The canonical case of “specific heat λ- anomaly" in NH4Cl around -30.6°C has been reexamined [13] (also Section 3.4.6 and Appendix 2 in [14]). That case is of a special significance. It was the first where a λ-peak in specific heat measurements through a solid-state phase transition was reported and the only example used by Landau in his original articles on the theory of continuous second-order phase transitions. This particular phase transition was a subject of numerous studies by different experimental techniques and considered most thoroughly investigated. In every calorimetric work (e. g. [15-21] a sharp λ-peak was recorded; neither author expressed doubts in its heat capacity nature. The transition has been designated as a cooperative order- disorder phase transition of the lambda type and used to exemplify such a type of phase transitions. No one claimed that the λ-anomaly was understood.
It should be noted that many of the mentioned calorimetric studies were undertaken well after 1942 when the experimental work by Dinichert [22] was published. His work revealed that the transition in NH4Cl was spread over a temperature range where only mass fractions mL and mH of the two distinct L (low-temperature) and H (high-temperature) coexisting phases were changing, producing "sigmoid"-shaped curves. The direct and reverse runs formed a hysteresis loop shown in Fig. 2a. The fact that the phase transition is first-order was incontrovertible, but not identified as such.
In Fig. 2b the Dinichert's data were compared with the calorimetric measurements by Extermann and Weigle [17]. The latter exhibited "anomalies of heat capacity" (as the authors called the λ-peaks) and the hysteresis of the λ-peaks. Because of the hysteresis, it had to be evident (but was not) that the λ-peaks cannot be of a heat capacity, considering that heat capacity is a unique function of temperature. The graphs 'a' and 'b' are positioned under one another on the same temperature scale to reveal that the shape and location of the peaks are very close to the first derivative of the mH(T) (dotted curves). It remains to note that the latent heat of the phase transition must be proportional to dmH/dT. Thus, the latent heat of the first-order phase transition, lost in the numerous calorimetric studies, was found, simultaneously eliminating the great theoretical mystery.
Figure 2. Phase transition in NH4Cl. a. The hysteresis loop by Dinichert [22] represents a mass fraction of high-temperature phase, mH, in the two-phase, L+H, range of transition; mL+mH =1. b. Solid lines: The λ-peaks from calorimetric measurements by Extermann and Weigle [21]. The peaks are a subject of hysteresis. The plots 'a' and 'b' are positioned under one another on the same temperature scale to make it evident that the shape of the peaks is proportional to a first derivative of the mH(T) (dotted)

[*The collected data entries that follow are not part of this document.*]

(** ** index.ts: the tools *)

Module ToolsFacts.
Import Js Viem Config Chain Runs RunsFacts Observe Spec Parts.
Import Index Balances Format Tools Laws.
Local Open Scope list_scope.

(** A response that does not open with the success mark. *)
Ltac not_a_success Ht Hs :=
  first [ discriminate Ht
        | injection Ht as <-; vm_compute in Hs; discriminate Hs ].

Ltac closed_facts :=
  repeat match goal with
    | H : WrapUnwrap.wmonAddress = _ |- _ =>
        vm_compute in H; first [ discriminate H | injection H as <- ]
    end.

(** What is left is the run that succeeded. *)
Ltac the_success_run :=
  do 5 eexists;
  split; [ first [ reflexivity | eassumption ] | ];
  split; [ first [ reflexivity | eassumption ] | ];
  split; [ reflexivity | ];
  split; [ apply Z.ltb_ge; assumption | assumption ].

Ltac success_only :=
  closed_facts;
  cbn [app]; intros text Ht Hs;
  first [ not_a_success Ht Hs | the_success_run ].

Lemma execute_wrap_success (h : Host.t) (amount : string) :
  always (fun tr (o : Outcome ContentResponse) =>
            forall text, o = Returned (textResponse text) ->
              startsWith text "## ✅" = true ->
              exists (account : Address) (value balance : Z) (hash : Hash)
                     (receipt : Receipt),
                WrapUnwrap.getWalletClient h = inr account /\
                parseEther amount = inr value /\
                tr = [ Ev (getBalance account) (inr balance);
                       Ev (writeContract account (address WMON) wmonDeposit (Some value))
                          (inr hash);
                       Ev (waitForTransactionReceipt hash 60000 1) (inr receipt) ] /\
                value <= balance /\
                WrapUnwrap.statusFails (status receipt) = false)
    (execute_wrap h amount) [].
Proof. prog_steps. all: success_only. Qed.

Lemma deposit_success (h : Host.t) (amount : string) :
  always (fun tr (o : Outcome ContentResponse) =>
            forall text, o = Returned (textResponse text) ->
              startsWith text "## ✅" = true ->
              exists (account : Address) (value balance : Z) (hash : Hash)
                     (receipt : Receipt),
                WrapUnwrap.getWalletClient h = inr account /\
                parseEther amount = inr value /\
                tr = [ Ev (getBalance account) (inr balance);
                       Ev (writeContract account (address WMON) wmonDeposit (Some value))
                          (inr hash);
                       Ev (waitForTransactionReceipt hash 60000 1) (inr receipt) ] /\
                value <= balance /\
                WrapUnwrap.statusFails (status receipt) = false)
    (deposit h amount) [].
Proof. prog_steps. all: success_only. Qed.
(** * sailboat: a command-line web browser

    A shallow embedding of [sailboat.py]: the [Browser] class (query
    classification, file and web search, the markup extractor [parse] /
    [_parse] / [_parse_as_plaintext]), the [Display] class (the screen-size
    check, the page window of [draw], the row cursor of [_draw], the scroll
    policy of [_scroll], the command loop of [await_command]) and the
    search loop of [main].

    Conventions.
    - A Python [str] is the [string] of the bytes of its UTF-8 encoding,
      which is also what a string literal of this file denotes.  The
      whitespace of [str.isspace] and [str.strip] is the Unicode one, read
      off the encoded bytes.  [str.lower] is applied for the test of the
      suffix [.html] only and lowers the ASCII letters, the only characters
      that lower to a letter of that suffix.
    - Python [int] values are [Z].
    - [None]-able values are [option]s.
    - A call that may raise returns a [result]; the exception classes that
      the modelled code can raise are listed in [exn]. *)

From Stdlib Require Import ZArith List String Ascii Bool Lia.
Import ListNotations.

Set Warnings "-register-all".

Local Open Scope string_scope.
Local Open Scope Z_scope.

(** ** Exceptions *)

Inductive exn : Type :=
| AttributeError   (* attribute access on [None] *)
| TypeError        (* [str + None], [None[0]], [addstr] of [None] *)
| IndexError       (* [content[0]] / [string[0]] on an empty sequence *)
| CursesError      (* [curses.error]: a write outside the window *)
| OSError          (* [open] / [read] failing on an existing file *)
| ValueError       (* [urlopen] refusing the URL *)
| ParserRejectedMarkup.  (* [BeautifulSoup] refusing the markup *)

Inductive result (A : Type) : Type :=
| Ok (a : A)
| Raise (e : exn).

Arguments Ok {A} a.
Arguments Raise {A} e.

Definition bind {A B : Type} (m : result A) (k : A -> result B) : result B :=
  match m with
  | Ok a => k a
  | Raise e => Raise e
  end.

Notation "x <- m ;; k" := (bind m (fun x => k))
  (at level 61, m at next level, right associativity).

(** ** Python string operations *)

Module PyStr.

Definition LF : ascii := ascii_of_nat 10.

(** The one-character string ["\n"]. *)
Definition newline : string := String LF EmptyString.

(** The whitespace characters of [str.isspace] and [str.strip], by the
    bytes of their UTF-8 encoding.  A byte 133 or 160 on its own is no
    character in UTF-8 but the tail of one (U+00E0 is C3 A0), and is not
    whitespace.

    One byte: TAB, LF, VT, FF, CR (9-13), the separators U+001C-U+001F
    (28-31) and the space (32). *)
Definition space1 (c1 : ascii) : bool :=
  let n := nat_of_ascii c1 in
  ((9 <=? n) && (n <=? 13) || (28 <=? n) && (n <=? 31) || (n =? 32))%nat.

(** Two bytes: U+0085 (C2 85) and U+00A0 (C2 A0). *)
Definition space2 (c1 c2 : ascii) : bool :=
  ((nat_of_ascii c1 =? 194)
   && ((nat_of_ascii c2 =? 133) || (nat_of_ascii c2 =? 160)))%nat.

(** Three bytes: U+1680 (E1 9A 80), U+2000-U+200A (E2 80 80-8A), U+2028,
    U+2029, U+202F (E2 80 A8, A9, AF), U+205F (E2 81 9F) and U+3000
    (E3 80 80). *)
Definition space3 (c1 c2 c3 : ascii) : bool :=
  let n1 := nat_of_ascii c1 in
  let n2 := nat_of_ascii c2 in
  let n3 := nat_of_ascii c3 in
  ((n1 =? 225) && (n2 =? 154) && (n3 =? 128)
   || (n1 =? 226) && (n2 =? 128)
      && ((128 <=? n3) && (n3 <=? 138)
          || (n3 =? 168) || (n3 =? 169) || (n3 =? 175))
   || (n1 =? 226) && (n2 =? 129) && (n3 =? 159)
   || (n1 =? 227) && (n2 =? 128) && (n3 =? 128))%nat.

(** Every character of [s] is whitespace. *)
Fixpoint all_space (s : string) : bool :=
  match s with
  | EmptyString => true
  | String c1 r1 =>
      if space1 c1 then all_space r1
      else
        match r1 with
        | EmptyString => false
        | String c2 r2 =>
            if space2 c1 c2 then all_space r2
            else
              match r2 with
              | EmptyString => false
              | String c3 r3 =>
                  if space3 c1 c2 c3 then all_space r3 else false
              end
        end
  end.

(** [s.isspace()]: at least one character, and all of them whitespace. *)
Definition isspace (s : string) : bool :=
  match s with
  | EmptyString => false
  | String _ _ => all_space s
  end.

(** [s.lstrip()]: the whitespace characters in front are dropped. *)
Fixpoint lstrip (s : string) : string :=
  match s with
  | EmptyString => EmptyString
  | String c1 r1 =>
      if space1 c1 then lstrip r1
      else
        match r1 with
        | EmptyString => s
        | String c2 r2 =>
            if space2 c1 c2 then lstrip r2
            else
              match r2 with
              | EmptyString => s
              | String c3 r3 =>
                  if space3 c1 c2 c3 then lstrip r3 else s
              end
        end
  end.

(** [s.rstrip()]: the string is cut where only whitespace follows. *)
Fixpoint rstrip (s : string) : string :=
  match s with
  | EmptyString => EmptyString
  | String c r => if all_space s then EmptyString else String c (rstrip r)
  end.

(** [s.strip()] *)
Definition strip (s : string) : string := rstrip (lstrip s).

(** [s.split("\n")]: always at least one piece. *)
Fixpoint split_newline (s : string) : list string :=
  match s with
  | EmptyString => [EmptyString]
  | String c r =>
      if Ascii.eqb c LF then EmptyString :: split_newline r
      else match split_newline r with
           | h :: t => String c h :: t
           | [] => [String c EmptyString]
           end
  end.

Definition lower_char (c : ascii) : ascii :=
  let n := nat_of_ascii c in
  if ((65 <=? n) && (n <=? 90))%nat then ascii_of_nat (n + 32) else c.

(** [s.lower()] *)
Fixpoint lower (s : string) : string :=
  match s with
  | EmptyString => EmptyString
  | String c r => String (lower_char c) (lower r)
  end.

Definition len (s : string) : Z := Z.of_nat (String.length s).

(** [s.endswith(suffix)]: some tail of [s] is [suffix]. *)
Fixpoint endswith (s suffix : string) : bool :=
  String.eqb s suffix ||
  match s with
  | EmptyString => false
  | String _ r => endswith r suffix
  end.

(** [sub in s] *)
Fixpoint contains (sub s : string) : bool :=
  String.prefix sub s ||
  match s with
  | EmptyString => false
  | String _ r => contains sub r
  end.

(** [bool(s)]: a string is truthy when it is not empty. *)
Definition truthy (s : string) : bool :=
  match s with
  | EmptyString => false
  | String _ _ => true
  end.

(** [x in xs] for a list of strings. *)
Definition mem (x : string) (xs : list string) : bool :=
  existsb (String.eqb x) xs.

End PyStr.

(** ** Python sequence slicing *)

Module PySeq.

(** Clamping of a slice bound against a sequence of length [n]: a negative
    bound counts from the end, and every bound is cut to [0..n]. *)
Definition clamp (n i : Z) : Z :=
  if i <? 0 then Z.max 0 (i + n) else Z.min i n.

(** [l[a:b]] *)
Definition slice {A : Type} (l : list A) (a b : Z) : list A :=
  let n := Z.of_nat (List.length l) in
  let lo := clamp n a in
  let hi := clamp n b in
  firstn (Z.to_nat (hi - lo)) (skipn (Z.to_nat lo) l).

(** [l[1:]] *)
Definition from1 {A : Type} (l : list A) : list A := List.tl l.

End PySeq.

(** ** The document tree handed over by BeautifulSoup *)

(** [bs4.element]: a page element is a string node of one of the string
    classes, or a [Tag] with a name, an attribute dictionary and its
    contents in document order.  [Doctype] stands for every
    [NavigableString] subclass other than [Comment] and [CData]
    (declarations, processing instructions, ...). *)
Inductive PageElement : Type :=
| NavigableString (s : string)
| Comment (s : string)
| CData (s : string)
| Doctype (s : string)
| Tag (name : string) (attrs : list (string * string))
      (contents : list PageElement).

Module Soup.

(** [tag.get(key)]: the attribute's value, or [None]. *)
Fixpoint get (attrs : list (string * string)) (key : string)
  : option string :=
  match attrs with
  | [] => None
  | (k, v) :: r => if String.eqb k key then Some v else get r key
  end.

(** [tag.find(name)], which is what the attribute access [tag.name]
    performs: the first descendant tag of that name in document order
    (a node before its own descendants, those before its siblings). *)
Fixpoint find (nm : string) (e : PageElement) : option PageElement :=
  match e with
  | Tag _ _ cs =>
      (fix first (l : list PageElement) : option PageElement :=
         match l with
         | [] => None
         | c :: r =>
             match c with
             | Tag n _ _ =>
                 if String.eqb n nm then Some c
                 else match find nm c with
                      | Some x => Some x
                      | None => first r
                      end
             | _ => first r
             end
         end) cs
  | _ => None
  end.

(** The strings [get_text] joins: every descendant whose class is exactly
    [NavigableString] or [CData]. *)
Fixpoint _all_strings (e : PageElement) : list string :=
  match e with
  | NavigableString s => [s]
  | CData s => [s]
  | Comment _ => []
  | Doctype _ => []
  | Tag _ _ cs => flat_map _all_strings cs
  end.

(** [soup.get_text()] *)
Definition get_text (e : PageElement) : string :=
  String.concat EmptyString (_all_strings e).

(** [soup.head.title] when it is a tag: the document's title. *)
Definition head_title (soup : PageElement) : option PageElement :=
  match find "head" soup with
  | Some head => find "title" head
  | None => None
  end.

(** [tag.string]: defined when the tag has exactly one child, which is a
    string node or, recursively, a tag with a [string]. *)
Fixpoint string (e : PageElement) : option string :=
  match e with
  | NavigableString s => Some s
  | Comment s => Some s
  | CData s => Some s
  | Doctype s => Some s
  | Tag _ _ cs =>
      match cs with
      | [c] => string c
      | _ => None
      end
  end.

End Soup.

(** ** class WebsiteContent *)

Record WebsiteContent : Type := mkWebsiteContent {
  html : string;
  success : bool;
  errmsg : string
}.

(** ** class Browser: the intermediary format *)

Inductive HTMLMarkup : Type :=
| HTMLMarkupLink (href : option string) (text : option string)
                 (nestedObjects : option (list HTMLMarkup))
| HTMLMarkupImage (src : option string) (alt : option string)
| HTMLMarkupText (text : string) (emphasized underlined : bool)
| HTMLMarkupError (errmsg : string)
| HTMLMarkupTitle (title : option string).

(** The class attribute [name] of each markup class.  [draw] and [_draw]
    branch on it; below they match on the constructor, which fixes it. *)
Definition markup_name (m : HTMLMarkup) : string :=
  match m with
  | HTMLMarkupLink _ _ _ => "link"
  | HTMLMarkupImage _ _ => "image"
  | HTMLMarkupText _ _ _ => "text"
  | HTMLMarkupError _ => "error"
  | HTMLMarkupTitle _ => "title"
  end.

(** ** Browser._parse *)

Definition skipped_names : list string :=
  ["style"; "script"; "head"; "title"; "meta"; "[document]"].

Fixpoint _parse (element : PageElement) : list HTMLMarkup :=
  match element with
  | Comment _ => []
  | NavigableString s | CData s | Doctype s =>
      if PyStr.isspace s then [] else [HTMLMarkupText s false false]
  | Tag name attrs contents =>
      if PyStr.mem name skipped_names then []
      else if String.eqb name "img" then
        [HTMLMarkupImage (Soup.get attrs "src") (Soup.get attrs "alt")]
      else if String.eqb name "br" then
        [HTMLMarkupText PyStr.newline false false]
      else if String.eqb name "a" then
        let href := Soup.get attrs "href" in
        (* a Tag always has the attribute [children], so the initial
           [text = element.string] is overwritten or unused *)
        match contents with
        | [] => []                                   (* StopIteration *)
        | NavigableString s :: _ =>
            (* text = child *)
            if PyStr.isspace s then []
            else [HTMLMarkupLink href (Some s) None]
        | _ :: _ =>
            [HTMLMarkupLink href None (Some (flat_map _parse contents))]
        end
      else flat_map _parse contents
  end.

(** ** Browser._parse_as_plaintext *)

Definition _parse_as_plaintext (text : string) : list HTMLMarkup :=
  map (fun line => HTMLMarkupText (PyStr.strip line) false false)
      (filter PyStr.truthy (PyStr.split_newline text)).

(** ** Browser.parse *)

Section Parse.

(** [BeautifulSoup(markup, "html.parser")]: the tree builder is a
    collaborator of the extractor. *)
Variable BeautifulSoup : string -> PageElement.

(** The node that [soup.body] denotes when line 97 is reached, or the
    early return of lines 84-95. *)
Definition body_or_return (soup : PageElement)
  : PageElement + list HTMLMarkup :=
  match Soup.find "body" soup with
  | Some b => inl b
  | None =>
      let text := Soup.get_text soup in
      if negb (PyStr.len text =? 0) then
        match Soup.find "html" soup with
        | Some h => inl h                    (* soup.body = soup.html *)
        | None => inr (_parse_as_plaintext text)
        end
      else inr [HTMLMarkupError "Empty Page"]
  end.
(** X5. Every read of a table ([all], [where], [after], [before], [find],
    whether it answers or throws) reads the sheet again and allocates one
    new Row per data row: it issues no call, leaves the sheets, the
    existing Rows and the existing arrays as they were. *)
Theorem reads_never_write t obj id w :
  Forall (fun w' =>
            sheets w' = sheets w
            /\ calls w' = calls w
            /\ heap w' = heap w ++ imap (Table.lazyRow t) (data_rows w t)
            /\ (forall r, r < length (heap w) -> heap w' !! r = heap w !! r)
            /\ (forall a, a < length (arrays w) -> arrays w' !! a = arrays w !! a))
         [ (Table.all t w).2; (Table.where_ t obj w).2; (Table.after t obj w).2;
           (Table.before t obj w).2; (Table.find t id w).2 ].
Proof.
  apply Forall_forall. intros w' Hw'.
  assert (Hread : exists extra, w' = Store.set_arrays (arrays (after_read t w) ++ extra)
                                      (after_read t w)).
  { rewrite !elem_of_cons in Hw'.
    destruct Hw' as [->|[->|[->|[->|[->|Hnil]]]]]; [| | | | |by apply elem_of_nil in Hnil].
    - exists []. unfold Table.all. rewrite rows_eq. simpl.
      by rewrite app_nil_r.
    - eexists [_]. unfold Table.where_, bind. rewrite rows_eq. reflexivity.
    - eexists [_]. unfold Table.after, bind. rewrite rows_eq. reflexivity.
    - eexists [_]. unfold Table.before, bind. rewrite rows_eq. reflexivity.
    - exists []. rewrite find_world. simpl. by rewrite app_nil_r. }
  destruct Hread as [extra ->]. simpl.
  split; [done|]. split; [done|]. split; [done|]. split.
  - intros r Hr. by rewrite lookup_app_l.
  - intros a Ha. rewrite <- app_assoc. by rewrite lookup_app_l.
Qed.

3.4. Limitation of Adiabatic Calorimetry

The Dinichert's work had not changed the interpretation of the λ-peak from “heat capacity” to “latent heat”, even though all the attributes of a structural first-order phase transition have there been exposed. A partial explanation of that is: one had to go beyond the abstract term “first order” and its superficial indicators “jump/no jump” or “latent heat/no latent heat”, straight to its physical essence, which is a quantitative transfer of the matter at interfaces between the competing crystal phases. And that was not the case. But there was also second reason, and it was hidden in the calorimetric technique itself.
The goal of numerous calorimetric studies of λ-peaks in NH4Cl and other substances was to delineate the shape of these peaks with the greatest possible precision. An adiabatic calorimetry, it seemed, suited best to achieve it. The adiabatic calorimeters, however, are only "one-way" instruments in the sense the measurements can be carried out only as a function of increasing temperature. In the case under consideration, however, it was vital to perform both temperature-ascending and descending runs – otherwise the existence of hysteresis would not be detected. For example, in [16] the transition in NH4Cl was claimed to occur at fixed temperature Tλ = 245.502 ± 0.004 K defined as a position of the λ-peak. The high precision of measurements was useless: that Tλ exceeded To by 3°.
The results by Extermann and Weigle were not typical. The kind of calorimetry they utilized permitted both ascending and descending runs. That was a significant advantage over the adiabatic calorimetry used by others in the subsequent years. But there was also a shortcoming both in their and the adiabatic calorimetry techniques resulted in the unnoticed error in the presentation of the λ-peaks in Fig. 2b: the exothermic latent heat peak in the descending run had to be negative (looking downward). Adiabatic calorimetry, in spite of all its precision, could not detect that.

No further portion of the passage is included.